##### Provided information

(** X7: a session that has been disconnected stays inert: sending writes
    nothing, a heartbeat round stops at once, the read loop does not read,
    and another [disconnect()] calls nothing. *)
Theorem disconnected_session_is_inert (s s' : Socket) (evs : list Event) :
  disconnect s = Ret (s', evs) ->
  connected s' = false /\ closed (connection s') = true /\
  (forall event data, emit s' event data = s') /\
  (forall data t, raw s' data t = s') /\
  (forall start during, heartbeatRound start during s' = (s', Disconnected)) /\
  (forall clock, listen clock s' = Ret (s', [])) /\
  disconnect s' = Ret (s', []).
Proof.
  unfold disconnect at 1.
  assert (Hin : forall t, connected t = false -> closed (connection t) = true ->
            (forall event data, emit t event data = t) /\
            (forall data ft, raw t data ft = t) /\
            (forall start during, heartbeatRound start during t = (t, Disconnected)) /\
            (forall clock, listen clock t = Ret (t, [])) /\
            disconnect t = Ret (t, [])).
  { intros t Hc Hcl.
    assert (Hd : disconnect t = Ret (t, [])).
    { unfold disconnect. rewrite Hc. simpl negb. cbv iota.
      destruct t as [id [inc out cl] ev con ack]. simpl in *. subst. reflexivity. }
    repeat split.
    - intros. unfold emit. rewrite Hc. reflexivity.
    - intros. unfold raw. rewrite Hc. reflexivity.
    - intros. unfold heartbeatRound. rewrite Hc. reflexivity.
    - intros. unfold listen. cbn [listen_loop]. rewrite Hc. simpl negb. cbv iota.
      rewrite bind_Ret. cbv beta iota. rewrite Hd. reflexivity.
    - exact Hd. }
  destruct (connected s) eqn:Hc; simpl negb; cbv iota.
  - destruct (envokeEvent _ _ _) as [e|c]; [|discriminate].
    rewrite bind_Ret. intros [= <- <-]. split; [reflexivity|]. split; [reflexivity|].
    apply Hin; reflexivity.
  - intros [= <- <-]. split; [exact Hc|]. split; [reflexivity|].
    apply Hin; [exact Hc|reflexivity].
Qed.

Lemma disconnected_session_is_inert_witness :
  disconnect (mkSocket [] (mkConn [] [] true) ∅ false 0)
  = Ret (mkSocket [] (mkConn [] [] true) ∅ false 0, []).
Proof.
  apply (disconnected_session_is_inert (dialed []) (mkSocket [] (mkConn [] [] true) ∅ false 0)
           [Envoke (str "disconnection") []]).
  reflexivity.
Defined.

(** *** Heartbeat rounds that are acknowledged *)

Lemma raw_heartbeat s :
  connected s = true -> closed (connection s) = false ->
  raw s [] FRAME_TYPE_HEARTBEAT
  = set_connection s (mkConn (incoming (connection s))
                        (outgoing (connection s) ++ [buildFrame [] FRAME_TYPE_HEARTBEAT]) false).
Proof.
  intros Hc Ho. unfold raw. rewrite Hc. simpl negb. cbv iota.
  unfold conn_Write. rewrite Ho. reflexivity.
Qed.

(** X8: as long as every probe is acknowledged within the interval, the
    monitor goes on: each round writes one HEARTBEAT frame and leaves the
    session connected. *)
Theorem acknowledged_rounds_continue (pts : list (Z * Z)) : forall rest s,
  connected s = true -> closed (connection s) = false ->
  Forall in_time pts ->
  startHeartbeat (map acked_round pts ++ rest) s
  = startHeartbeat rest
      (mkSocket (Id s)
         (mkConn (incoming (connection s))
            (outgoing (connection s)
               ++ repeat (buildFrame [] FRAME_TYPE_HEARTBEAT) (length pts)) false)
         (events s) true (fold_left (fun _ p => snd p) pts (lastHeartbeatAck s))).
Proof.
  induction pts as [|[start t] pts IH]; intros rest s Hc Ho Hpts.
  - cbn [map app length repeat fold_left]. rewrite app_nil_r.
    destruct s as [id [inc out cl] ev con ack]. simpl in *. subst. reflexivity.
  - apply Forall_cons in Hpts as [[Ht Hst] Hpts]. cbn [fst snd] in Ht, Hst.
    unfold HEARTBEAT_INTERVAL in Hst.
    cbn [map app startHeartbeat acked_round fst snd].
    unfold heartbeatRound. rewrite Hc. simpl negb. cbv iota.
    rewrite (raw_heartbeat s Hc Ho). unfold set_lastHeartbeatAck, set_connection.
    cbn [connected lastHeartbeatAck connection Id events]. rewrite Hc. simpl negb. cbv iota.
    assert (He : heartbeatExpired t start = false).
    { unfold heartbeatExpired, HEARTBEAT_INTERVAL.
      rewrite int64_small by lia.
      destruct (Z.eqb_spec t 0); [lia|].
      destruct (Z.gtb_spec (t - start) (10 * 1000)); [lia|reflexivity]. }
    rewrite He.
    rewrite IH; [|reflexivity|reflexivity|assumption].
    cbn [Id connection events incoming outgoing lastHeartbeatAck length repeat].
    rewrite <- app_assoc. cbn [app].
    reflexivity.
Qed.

##########

_What to produce_. Print the data in full, with each line exactly as given.

_Solution to this task_.
(** X7: a session that has been disconnected stays inert: sending writes
    nothing, a heartbeat round stops at once, the read loop does not read,
    and another [disconnect()] calls nothing. *)
Theorem disconnected_session_is_inert (s s' : Socket) (evs : list Event) :
  disconnect s = Ret (s', evs) ->
  connected s' = false /\ closed (connection s') = true /\
  (forall event data, emit s' event data = s') /\
  (forall data t, raw s' data t = s') /\
  (forall start during, heartbeatRound start during s' = (s', Disconnected)) /\
  (forall clock, listen clock s' = Ret (s', [])) /\
  disconnect s' = Ret (s', []).
Proof.
  unfold disconnect at 1.
  assert (Hin : forall t, connected t = false -> closed (connection t) = true ->
            (forall event data, emit t event data = t) /\
            (forall data ft, raw t data ft = t) /\
            (forall start during, heartbeatRound start during t = (t, Disconnected)) /\
            (forall clock, listen clock t = Ret (t, [])) /\
            disconnect t = Ret (t, [])).
  { intros t Hc Hcl.
    assert (Hd : disconnect t = Ret (t, [])).
    { unfold disconnect. rewrite Hc. simpl negb. cbv iota.
      destruct t as [id [inc out cl] ev con ack]. simpl in *. subst. reflexivity. }
    repeat split.
    - intros. unfold emit. rewrite Hc. reflexivity.
    - intros. unfold raw. rewrite Hc. reflexivity.
    - intros. unfold heartbeatRound. rewrite Hc. reflexivity.
    - intros. unfold listen. cbn [listen_loop]. rewrite Hc. simpl negb. cbv iota.
      rewrite bind_Ret. cbv beta iota. rewrite Hd. reflexivity.
    - exact Hd. }
  destruct (connected s) eqn:Hc; simpl negb; cbv iota.
  - destruct (envokeEvent _ _ _) as [e|c]; [|discriminate].
    rewrite bind_Ret. intros [= <- <-]. split; [reflexivity|]. split; [reflexivity|].
    apply Hin; reflexivity.
  - intros [= <- <-]. split; [exact Hc|]. split; [reflexivity|].
    apply Hin; [exact Hc|reflexivity].
Qed.

Lemma disconnected_session_is_inert_witness :
  disconnect (mkSocket [] (mkConn [] [] true) ∅ false 0)
  = Ret (mkSocket [] (mkConn [] [] true) ∅ false 0, []).
Proof.
  apply (disconnected_session_is_inert (dialed []) (mkSocket [] (mkConn [] [] true) ∅ false 0)
           [Envoke (str "disconnection") []]).
  reflexivity.
Defined.

(** *** Heartbeat rounds that are acknowledged *)

Lemma raw_heartbeat s :
  connected s = true -> closed (connection s) = false ->
  raw s [] FRAME_TYPE_HEARTBEAT
  = set_connection s (mkConn (incoming (connection s))
                        (outgoing (connection s) ++ [buildFrame [] FRAME_TYPE_HEARTBEAT]) false).
Proof.
  intros Hc Ho. unfold raw. rewrite Hc. simpl negb. cbv iota.
  unfold conn_Write. rewrite Ho. reflexivity.
Qed.

(** X8: as long as every probe is acknowledged within the interval, the
    monitor goes on: each round writes one HEARTBEAT frame and leaves the
    session connected. *)
Theorem acknowledged_rounds_continue (pts : list (Z * Z)) : forall rest s,
  connected s = true -> closed (connection s) = false ->
  Forall in_time pts ->
  startHeartbeat (map acked_round pts ++ rest) s
  = startHeartbeat rest
      (mkSocket (Id s)
         (mkConn (incoming (connection s))
            (outgoing (connection s)
               ++ repeat (buildFrame [] FRAME_TYPE_HEARTBEAT) (length pts)) false)
         (events s) true (fold_left (fun _ p => snd p) pts (lastHeartbeatAck s))).
Proof.
  induction pts as [|[start t] pts IH]; intros rest s Hc Ho Hpts.
  - cbn [map app length repeat fold_left]. rewrite app_nil_r.
    destruct s as [id [inc out cl] ev con ack]. simpl in *. subst. reflexivity.
  - apply Forall_cons in Hpts as [[Ht Hst] Hpts]. cbn [fst snd] in Ht, Hst.
    unfold HEARTBEAT_INTERVAL in Hst.
    cbn [map app startHeartbeat acked_round fst snd].
    unfold heartbeatRound. rewrite Hc. simpl negb. cbv iota.
    rewrite (raw_heartbeat s Hc Ho). unfold set_lastHeartbeatAck, set_connection.
    cbn [connected lastHeartbeatAck connection Id events]. rewrite Hc. simpl negb. cbv iota.
    assert (He : heartbeatExpired t start = false).
    { unfold heartbeatExpired, HEARTBEAT_INTERVAL.
      rewrite int64_small by lia.
      destruct (Z.eqb_spec t 0); [lia|].
      destruct (Z.gtb_spec (t - start) (10 * 1000)); [lia|reflexivity]. }
    rewrite He.
    rewrite IH; [|reflexivity|reflexivity|assumption].
    cbn [Id connection events incoming outgoing lastHeartbeatAck length repeat].
    rewrite <- app_assoc. cbn [app].
    reflexivity.
Qed.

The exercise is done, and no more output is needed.